Application of this concept to the two isomers reveals a split in the expected CO vibrations; symmetry considerations put the CO ligands in the trans complex in equivalent environments, whereas in the cis complex, there can be seen to be a difference between the axial and equatorial constutuents. This leads to an expectation that the stretching frequency for each of the two trans pairs would be equal (practically demonstrated in the spectrum, as they almost ie at the same energy) , and that those of the cis CO ligands would be unequal (four separate frequencies).

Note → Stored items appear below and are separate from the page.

(** [ApiObject.__to_code_unknown] *)
Definition to_code_unknown (self : ApiObject) : string :=
  o_name self ++ " = Any" ++ nl ++ tq ++ o_description self ++ tq.

(** ** Emission with a standard output

    [Gen A] is what a call leaves behind: the lines it printed, then the
    value it returned or the exception it raised. *)

Definition Gen (A : Type) : Type := (list string * result A)%type.

Definition gret {A} (a : A) : Gen A := ([], Ok a).

Definition glift {A} (r : result A) : Gen A := ([], r).

(** [print(a, b)] *)
Definition print2 (a b : string) : Gen unit := ([a ++ " " ++ b], Ok tt).

Definition gbind {A B} (g : Gen A) (k : A -> Gen B) : Gen B :=
  match g with
  | (out, Err e) => (out, Err e)
  | (out, Ok a) => let (out', r) := k a in ((out ++ out')%list, r)
  end.

(** a generator [f(el) for el in xs] consumed from left to right *)
Fixpoint gen_mapM {A B} (f : A -> Gen B) (xs : list A) : Gen (list B) :=
  match xs with
  | [] => gret []
  | x :: rest =>
      gbind (f x) (fun y =>
      gbind (gen_mapM f rest) (fun ys =>
      gret (y :: ys)))
  end.

(** the kinds that [ApiObject.to_code] renders *)
Definition emission_kind (t : ApiObjectTypes) : bool :=
  match t with
  | T_properties | T_any_of | T_unknown => true
  | _ => false
  end.

(** [ApiObject.to_code] *)
Definition to_code (self : ApiObject) : Gen string :=
  match o_type self with
  | T_properties => glift (to_code_properties self)
  | T_any_of => glift (to_code_any_of self)
  | T_unknown => gret (to_code_unknown self)
  | _ =>
      gbind (print2 (o_name self) "can not be parsed!") (fun _ =>
      gret EmptyString)
  end.

(** *** The scheme *)

Record ApiScheme : Type :=
  mkApiScheme {
    objects : list ApiObject;
    methods : list ApiMethod
  }.

(** [ApiScheme.to_code_objects] *)
Definition to_code_objects (self : ApiScheme) : Gen string :=
  gbind (gen_mapM to_code (objects self)) (fun texts =>
  gret (join (nl ++ nl) texts)).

Comparison of the Relative Thermodynamic Energies
| Isomer | Energy /Atomic Units | Energy /kJ/mol |
|---|---|---|
| Cis | -623.693 ± 0.005 | 1637500 ± ~10 |
| Trans | -623.694 ± 0.005 | -1637500 ± ~10 |
The trans-isomer has been calculated to be the most thermodynamically stable of the two isomers. There is a certain physical basis for rationalising this result; it could be argued that the steric clash between the bulky PPh3 groups could raise the energy of the cis isomer relative to the trans isomer, this is supported by a computational assessment of the same problem in the literature.[5] This is not a conclusive result however, as this falls well with in the limits for error in the calculation (roughly10%).[6]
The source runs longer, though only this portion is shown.